Repetitive control has proven to be an efficient control technique in power factor correction by active filtering. Unfortunately, this technique shows a dramatic performance decay when the network frequency is not exactly known or it varies with time. In order to overcome the varying/uncertain frequency problem, a robust high-order repetitive control strategy can be used; however, most internal models obtained by these approaches are unstable. Although this fact does not compromise the closed-loop stability, practical problems can arise during the implementation. This study proposes and studies a stable second-order odd-harmonic repetitive control system, presents a stability analysis of high-order internal models and describes the performance degradation of the standard repetitive control in terms of the active filter (AF) application. In this way, an experimental validation has been carried out implementing the proposed internal model in a shunt AF current controller. As a result, this high-order controller allows dealing with the grid frequency variations without using adaptive schemes.

Robust high-order repetitive control: Optimal performance trade-offs

High-order repetitive control has previously been introduced to either improve the robustness for period-time uncertainty or reduce the sensitivity for non-periodic inputs of standard repetitive control schemes. This paper presents a systematic, semidefinite programming based approach to compute high-order repetitive controllers that yield an optimal trade-off between these two performance criteria. The methodology is numerically illustrated through trade-off curves for various controller orders and levels of period-time uncertainty. Moreover, existing high-order repetitive control approaches are shown to correspond to specific points on these curves.

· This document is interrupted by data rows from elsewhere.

(** *** The collector's invariant *)

(** Of one table: the marks cover its rows, or it has not been flushed since a restart,
    which leaves room for one repetition. *)
Definition covered (k : nat) (t : Table) (s : string) (rows : list Row) (now last : Z) : Prop :=
  tidy k t s rows now last ∨ last = 0%Z ∧ ∃ k', k = S k' ∧ tidy k' t s rows now (now / period t).
Record kept (k : nat) (now : Z) (c : Collector) : Prop := {
  kp_rings : rings_bounded (cl_metrics c);
  kp_rows t s : covered k t s (rows_of t (cl_metrics c)) now (last_flush t c);
  kp_last t : (last_flush t c ≤ now / period t)%Z }.
Lemma covered_tidy k t s rows now last : covered k t s rows now last → tidy k t s rows now (now / period t).
Proof. intros [H|(_ & k' & -> & H)]; [by eapply tidy_now|]. eapply tidy_mono; [..|exact H]; lia. Qed.
Lemma start_rings rows_1m rows_1h : rings_bounded (cl_metrics (start rows_1m rows_1h)).
Proof. intros s. unfold ring_series. cbn [start init cl_metrics mt_ring]. rewrite lookup_empty. cbn. lia. Qed.
Lemma start_kept : kept 0 0 (start [] []).
Proof.
  split; [apply start_rings|intros t s; left|by intros []].
  exists 0%Z. destruct t; (split_and!; [done|constructor|done|done]).
Qed.
(** A restart of the process: the tables are found again, the memory is not. *)
Definition restart (c : Collector) : Collector := start (mt_1m (cl_metrics c)) (mt_1h (cl_metrics c)).
Lemma restart_kept k now c : (0 ≤ now)%Z → kept k now c → kept (S k) now (restart c).
Proof.
  intros H0 [_ Hrows _]. split; [apply start_rings|intros t s; right|].
  - split; [by destruct t|]. exists k. split; [done|]. specialize (Hrows t s). apply covered_tidy in Hrows. by destruct t.
  - intros t. replace (last_flush t (restart c)) with 0%Z by by destruct t. apply Z.div_pos; [done|by destruct t].
Qed.
(** What a turn does to a table and to its mark, when it flushes and when it does not. *)
Lemma turn_table k c now ts t t' fault m s (m' : Metrics) last' :
  (0 ≤ now ≤ ts)%Z → (ts < 2 ^ 63)%Z → (last_flush t c ≤ now / period t)%Z →
  (m', last') = (if bool_decide (Z.quot ts (period t) = last_flush t c) then (m, last_flush t c)
                 else ((flush fault t ts m).2, Z.quot ts (period t))) →
  covered k t s (rows_of t m) now (last_flush t c) →
  covered k t s (rows_of t m') ts last' ∧ (last' ≤ ts / period t)%Z ∧ (t' ≠ t → rows_of t' m' = rows_of t' m) ∧
  (rings_bounded m → rings_bounded m').
Proof.
  intros Hts Hmax Hlast E Ht. rewrite Z.quot_div_nonneg in E by (destruct t; cbn; lia).
  assert (now / period t ≤ ts / period t)%Z as Hdiv by (apply Z.div_le_mono; [by destruct t|lia]).
  case_bool_decide as Eq; injection E as -> ->.
  - split_and!; [|lia|done|done]. destruct Ht as [Ht|(H0 & k' & -> & Ht)].
    + left. eapply tidy_mono; [..|exact Ht]; lia.
    + right. split; [done|]. exists k'. split; [done|]. eapply tidy_mono; [..|exact Ht]; lia.
  - split_and!; [left|done|apply other_flush_rows|apply flush_rings]. destruct Ht as [Ht|(H0 & k' & -> & Ht)].
    + apply (flush_tidy fault _ ts) in Ht; [|lia..]. rewrite bool_decide_eq_true_2 in Ht by lia. done.
    + apply (flush_tidy fault _ ts) in Ht; [|lia..]. eapply tidy_mono; [..|exact Ht]; [case_bool_decide; lia|lia|lia].
Qed.
Lemma turn_kept k now c tn :
  (0 ≤ now ≤ tn_ts tn)%Z → (tn_ts tn < 2 ^ 63)%Z → kept k now c → kept k (tn_ts tn) (collector_turn c tn).
Proof.
  intros Hnow Hts [Hrings Hrows Hlast]. unfold collector_turn. set (ts := tn_ts tn) in *.
  destruct (samples_bounded _ _ _ (sample_all_samples (tn_fs tn) ts (cl_metrics c))) as [Hb1 Hr1].
  set (m1 := sample_all _ _ _) in *. specialize (Hb1 Hrings).
  destruct (samples_bounded _ _ _ (pools_samples ts (tn_pools tn) m1)) as [Hb2 Hr2]. specialize (Hb2 Hb1).
  set (m2 := collect_pools _ _ _) in *.
  assert (∃ m, rings_bounded m ∧ (∀ t, rows_of t m = rows_of t (cl_metrics c)) ∧
    (if bool_decide (Z.quot ts 60 = cl_last_minute c) then (m1, cl_last_minute c)
     else ((flush (tn_minute_fault tn) samples_1m ts m2).2, Z.quot ts 60)) =
    (if bool_decide (Z.quot ts 60 = cl_last_minute c) then (m, cl_last_minute c)
     else ((flush (tn_minute_fault tn) samples_1m ts m).2, Z.quot ts 60))) as (m & Hb & Hr & ->).
  { case_bool_decide; [by exists m1|exists m2]. split_and!; [done| |done]. intros t. by rewrite Hr2. }
  destruct (if bool_decide (Z.quot ts 60 = _) then _ else _) as [m3 lm] eqn:E1. symmetry in E1.
  destruct (if bool_decide (Z.quot ts 3600 = _) then _ else _) as [m4 lh] eqn:E2. symmetry in E2.
  assert (∀ s, covered k samples_1m s (rows_of samples_1m m4) ts lm ∧ covered k samples_1h s (rows_of samples_1h m4) ts lh ∧
    (lm ≤ ts / 60)%Z ∧ (lh ≤ ts / 3600)%Z ∧ rings_bounded m4) as H.
  { intros s.
    destruct (turn_table k c now ts samples_1m samples_1h _ m s _ _ Hnow Hts (Hlast _) E1) as (T1 & L1 & O1 & B1); [by rewrite Hr|].
    destruct (turn_table k c now ts samples_1h samples_1m _ m3 s _ _ Hnow Hts (Hlast _) E2) as (T2 & L2 & O2 & B2); [by rewrite O1, Hr|].
    rewrite O2 by done. split_and!; auto. }
  split; cbn; [by destruct (H "") as (? & ? & ? & ? & ?)|intros t s|intros t].
  - destruct (H s) as (? & ? & _). by destruct t.
  - destruct (H "") as (_ & _ & ? & ? & _). by destruct t.
Qed.
(** The clock of a run: it starts at [now] and does not go back. *)
Fixpoint clock_from (now : Z) (l : list Z) : Prop :=
  match l with [] => True | ts :: l => (now ≤ ts < 2 ^ 63)%Z ∧ clock_from ts l end.
Definition clock_end (now : Z) (l : list Z) : Z := default now (last l).
Lemma clock_end_cons now ts l : clock_end now (ts :: l) = clock_end ts l.
Proof. unfold clock_end. destruct l as [|x l]; [done|]. rewrite last_cons_cons. destruct (last (x :: l)) eqn:E; [done|]. by apply last_None in E. Qed.
Lemma clock_from_app now l l' : clock_from now (l ++ l') ↔ clock_from now l ∧ clock_from (clock_end now l) l'.
Proof.
  revert now. induction l as [|ts l IH]; intros now; cbn [app clock_from]; [naive_solver|]. rewrite IH, clock_end_cons. tauto.
Qed.
Lemma collector_kept k turns : ∀ now c,
  (0 ≤ now)%Z → kept k now c → clock_from now (tn_ts <$> turns) →
  (0 ≤ clock_end now (tn_ts <$> turns))%Z ∧ kept k (clock_end now (tn_ts <$> turns)) (collector c turns).
Proof.
  induction turns as [|tn turns IH]; cbn [fmap list_fmap]; intros now c H0 Hc Hs; [done|]. cbn in Hs. destruct Hs as [Hts Hs].
  rewrite clock_end_cons. apply IH; [lia| |done]. apply (turn_kept k now); [lia|lia|done].
Qed.
(** A collector through the restarts of the process, from an empty database. *)
Definition lives (first : list turn) (rest : list (list turn)) : Collector :=
  foldl (λ c turns, collector (restart c) turns) (collector (start [] []) first) rest.
Lemma lives_kept rest : ∀ k now c,
  (0 ≤ now)%Z → kept k now c → clock_from now (tn_ts <$> mjoin rest) →
  ∃ now', kept (k + length rest) now' (foldl (λ c turns, collector (restart c) turns) c rest).
Proof.
  induction rest as [|turns rest IH]; intros k now c H0 Hc Hs; cbn [foldl length]; [rewrite Nat.add_0_r; by exists now|].
  cbn [mjoin list_join] in Hs. rewrite fmap_app, clock_from_app in Hs. destruct Hs as [Hs1 Hs2].
  destruct (collector_kept (S k) turns now (restart c) H0 (restart_kept _ _ _ H0 Hc) Hs1) as [H0' Hc'].
  rewrite Nat.add_succ_r, <- Nat.add_succ_l. by eapply IH.
Qed.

Design of noise and period-time robust high-order repetitive control, with application to optical storage

Repetitive control is useful if periodic disturbances or setpoints act on a control system. Perfect (asymptotic) disturbance rejection is achieved if the period time is exactly known. The improved disturbance rejection at the periodic frequency and its harmonics is achieved at the expense of a degraded system sensitivity at intermediate frequencies. A convex optimization problem is defined for the design of high-order repetitive controllers, where a trade-off can be made between robustness for changes in the period time and for reduction of the error spectrum in-between the harmonic frequencies. The high-order repetitive control algorithms are successfully applied in experiments with the tracking control of a CD-player system.